I am sorry for the smallish (in the world of blogging) pause here, readers, but I am currently helping my mom redo her apartment and am busy packing up and re-packing my own things in preparation for my big move to London late this month. However this has not stopped me thinking about this song, and surprisingly there is a lot to consider, which I didn't expect.

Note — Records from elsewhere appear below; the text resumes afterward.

(* ===== verification/Allocator.v ===== *)
(** * The heap (src/ors-kernel/src/allocator.rs)

    Allocations of up to 2048 bytes come from free lists of blocks of nine sizes, each
    list linked through the first word of its blocks; larger ones are runs of
    frames. The heap uses a frame manager through the class [FrameManager], of which
    [BitmapFrameManager] is an instance. Memory is bytes, of which a link takes eight. *)

From S2P Require Import Prelude PhysMemory Hardware Paging.
Local Open Scope Z_scope.
Local Open Scope rust_scope.

(** ** Frame managers *)

(** The frames that the identity mapping reaches: 64 GiB of 4096 bytes. *)
Definition MAPPED_FRAMES : Z := 2 ^ 24.

Class FrameManager (FM : Type) := {
  fm_allocate : Z -> FM -> outcome AllocateError Z * FM;
  fm_free : Z -> Z -> FM -> option FM;
  (** A manager of mapped frames, without the frame 0. *)
  fm_ok : FM -> Prop;
  fm_used : FM -> Z -> bool;
  fm_allocate_ok m n : fm_ok m -> 0 < n ->
    match fm_allocate n m with
    | (Ok f, m') => fm_ok m' /\ 0 < f /\ f + n <= MAPPED_FRAMES /\
        (forall g, f <= g < f + n -> fm_used m g = false) /\
        (forall g, fm_used m' g = fm_used m g || bool_decide (f <= g < f + n))
    | (Err _, m') => m' = m
    | _ => False
    end;
  fm_free_ok m f n : fm_ok m -> 0 < n -> (forall g, f <= g < f + n -> fm_used m g = true) ->
    exists m', fm_free f n m = Some m' /\ fm_ok m' /\
      forall g, fm_used m' g = fm_used m g && negb (bool_decide (f <= g < f + n));
}.

(** ** Data *)

Record Layout := { size : Z; align : Z }.

Inductive AllocationMode := Block (index : nat) | Frames (num : Z).

Definition BLOCK_SIZES : list Z := [8; 16; 32; 64; 128; 256; 512; 1024; 2048].

(** [From<Layout>] *)
Definition mode (l : Layout) : option AllocationMode :=
  let sz := Z.max (size l) (align l) in
  match position (fun s => sz <=? s) BLOCK_SIZES with
  | Some index => Some (Block index)
  | None => n ← add_checked 64 sz FRAME_SIZE; n ← sub_checked 64 n 1; Some (Frames (n / FRAME_SIZE))
  end.

Section Heap.
Context {FM : Type} {HFM : FrameManager FM}.

(** [available_blocks], the memory and the frame manager. *)
Record Heap := { available_blocks : list Z; memory : Z -> Z; frames : FM }.

Definition KernelAllocator_new (m : Z -> Z) (fm : FM) : Heap :=
  {| available_blocks := replicate (length BLOCK_SIZES) 0; memory := m; frames := fm |}.

Definition HM (A : Type) : Type := M Heap Empty_set A.

(** [(a as *const u64).read()] *)
Definition read_word (a : Z) (h : Heap) : Z := Ram.load64 (memory h) a.

Definition set_memory (m : Z -> Z) (h : Heap) : Heap :=
  {| available_blocks := available_blocks h; memory := m; frames := frames h |}.

(** [(a as *mut u64).write(v)] *)
Definition write_word (a v : Z) (h : Heap) : Heap := set_memory (Ram.store64 (memory h) a v) h.

Definition set_available (i : nat) (p : Z) (h : Heap) : Heap :=
  {| available_blocks := <[i := p]> (available_blocks h); memory := memory h; frames := frames h |}.

Definition set_frames (fm : FM) (h : Heap) : Heap :=
  {| available_blocks := available_blocks h; memory := memory h; frames := fm |}.

(** ** Operations *)

(** [frame_manager().allocate(num)] and the address of the frame; 0 stands for the
    error. [unwrap] panics for a frame that is not mapped. *)
Definition allocate_frames (num : Z) : HM Z :=
  h <- mget;;
  match fm_allocate num (frames h) with
  | (Ok f, fm) =>
      mput (set_frames fm h);;;
      a <- munwrap (mul_checked 64 f FRAME_SIZE);;
      munwrap (as_virt_addr a)
  | (Err _, fm) => mput (set_frames fm h);;; ret 0
  | (Diverge, _) => mdiverge
  | (Panic, _) => mpanic
  end.

(** The loop over the blocks [i] of a new frame. *)
Fixpoint link_blocks (ptr block_size n : Z) (ixs : list Z) (h : Heap) : Heap :=
  match ixs with
  | [] => h
  | i :: ixs =>
      let current := ptr + i * block_size in
      let next := if i =? n - 1 then 0 else current + block_size in
      link_blocks ptr block_size n ixs (write_word current next h)
  end.

Definition allocate_frame_for_block (index : nat) : HM Z :=
  block_size <- munwrap (BLOCK_SIZES !! index);;
  let num_blocks_per_frame := FRAME_SIZE / block_size in
  ptr <- allocate_frames 1;;
  if ptr =? 0 then ret 0
  else h <- mget;; mput (link_blocks ptr block_size num_blocks_per_frame (seqZ 0 num_blocks_per_frame) h);;; ret ptr.

Definition alloc (l : Layout) : HM Z :=
  md <- munwrap (mode l);;
  match md with
  | Block index =>
      h <- mget;;
      ptr <- munwrap (available_blocks h !! index);;
      ptr <- (if ptr =? 0 then allocate_frame_for_block index else ret ptr);;
      h <- mget;;
      (if ptr =? 0 then ret tt else mput (set_available index (read_word ptr h) h));;;
      ret ptr
  | Frames num => allocate_frames num
  end.

Definition dealloc (ptr : Z) (l : Layout) : HM unit :=
  md <- munwrap (mode l);;
  h <- mget;;
  match md with
  | Block index =>
      next <- munwrap (available_blocks h !! index);;
      mput (set_available index ptr (write_word ptr next h))
  | Frames num =>
      a <- munwrap (as_phys_addr ptr);;
      fm <- munwrap (fm_free (from_phys_addr a) num (frames h));;
      mput (set_frames fm h)
  end.
End Heap.

(** ** The bitmap as a frame manager *)

Definition bitmap_ok (m : BitmapFrameManager) : Prop := wf m /\ 0 < begin_ m /\ end_ m <= MAPPED_FRAMES.

Definition bitmap_used (m : BitmapFrameManager) (g : Z) : bool := (0 <=? g) && (g <? BITS_PER_MAP_LINE * zlen (alloc_map m)) && bit m g.

Lemma bitmap_used_set m m' f n v g : bits_set m m' f n v -> (forall g, f <= g < f + n -> mapped m g) ->
  bitmap_used m' g = if bool_decide (f <= g < f + n) then v else bitmap_used m g.
Proof.
  intros (Hl & _ & _ & _ & Hb) Hm. unfold bitmap_used. rewrite Hl. case_bool_decide as Hg.
  - specialize (Hm g Hg). specialize (Hb g Hm). rewrite decide_True in Hb by done. rewrite Hb. unfold mapped in Hm. by replace ((0 <=? g) && (g <? BITS_PER_MAP_LINE * zlen (alloc_map m))) with true by lia.
  - destruct ((0 <=? g) && (g <? BITS_PER_MAP_LINE * zlen (alloc_map m))) eqn:Hr; [|done]. rewrite Hb by (unfold mapped; lia). by rewrite decide_False.
Qed.

Lemma bitmap_ok_set m m' f n v : bitmap_ok m -> bits_set m m' f n v -> bitmap_ok m'.
Proof. intros (Hw & Hb & He) Hs. split; [by eapply bits_set_wf|]. destruct Hs as (_ & -> & -> & _). done. Qed.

"The Happy Wanderer" is a first in several ways for this particular parade of number twos - the first sung in another language, the first sung by children, the first one to inspire a movie, as opposed to coming out of one. It is easy to see this as a one-off, and in many ways it is, but those are all important precedents and I expect them to crop up again in various ways. The song itself is about the joys of taking a walk in nature - fresh air, blue skies, hills, pretty flowers and birds and so on. (The a-a-a-a-a part of the chorus I imagine as some hiker tiptoeing over/around something, or perhaps going down a slope he didn't expect a little faster than he would like.) It is as forthright and hearty and trailmix-crunching as you would expect a song about walking in the woods to be. The fact that it is being sung by a choir made up of German war orphans (whom Dylan Thomas called "pigtailed angels" - this being mentioned at the YouTube site) makes it a little more complex, to say the least. It's 1954, however, that odd year before so much began to be set in motion - and the world was busy renewing itself, rebuilding, repaying, and who better to act as a living bridge between once-mortal-rivals than a bunch of kids singing about the simple joys of nature?
Never mind the fact that the majority of listeners wouldn't know what they were singing about - the song itself is sung well, with passion, and the more than slight knowledge that those singing it are singing about something that they have heard about, but may or may not have experienced yet themselves. (The choir are from northern Germany; I am not sure how wild that area is, nor how much time these children got to spend in nature.) The song has become so famous (it is the backpacker's anthem) that you might think it was handed down from generation to generation of woodland-crazy Germans, but in fact it was written by the choir-leader's sister and eventually became a staple of primary schools in the UK and elsewhere in the post-war era (my husband had to sing it as a boy and did not enjoy doing so, which points to another inescapable thing - the song is fairly simple and repetitive and may well have annoyed as many people as who enjoyed it - I am willing to bet it is the first number two to hit that mark, as well).
That quality of annoying others oddly points to two examples - a little oblique, but I think they are worth mentioning. The first is an episode of The Sopranos entitled "The Happy Wanderer" wherein Tony complains to his psychotherapist about people he sees on the street who are happy, smiling, carefree - people who may have cares or worries but have genuine happiness nevertheless, unlike himself, a man who has nothing major to worry about and yet is depressed. (If I have this wrong, Sopranos fans, let me know.) I don't know what Dr. Melfi says to him, but I would say that it is folly to judge your happiness against that of others - to resent the happiness of others in particular is cruel and unforgiving. Also rather snobby, which is a word I would apply to one Madonna, who not too long ago tried to get people to stop hikers from crossing her land – land that presumably had well-worn paths crossing it already – as if those treading it cared whose estate was nearby, and were probably birdwatching, not Madonna-hunting. In contrast to these two examples, the British public were warm and welcoming to this choir (who debuted at a festival in Wales) who were bringing their own happiness to the world.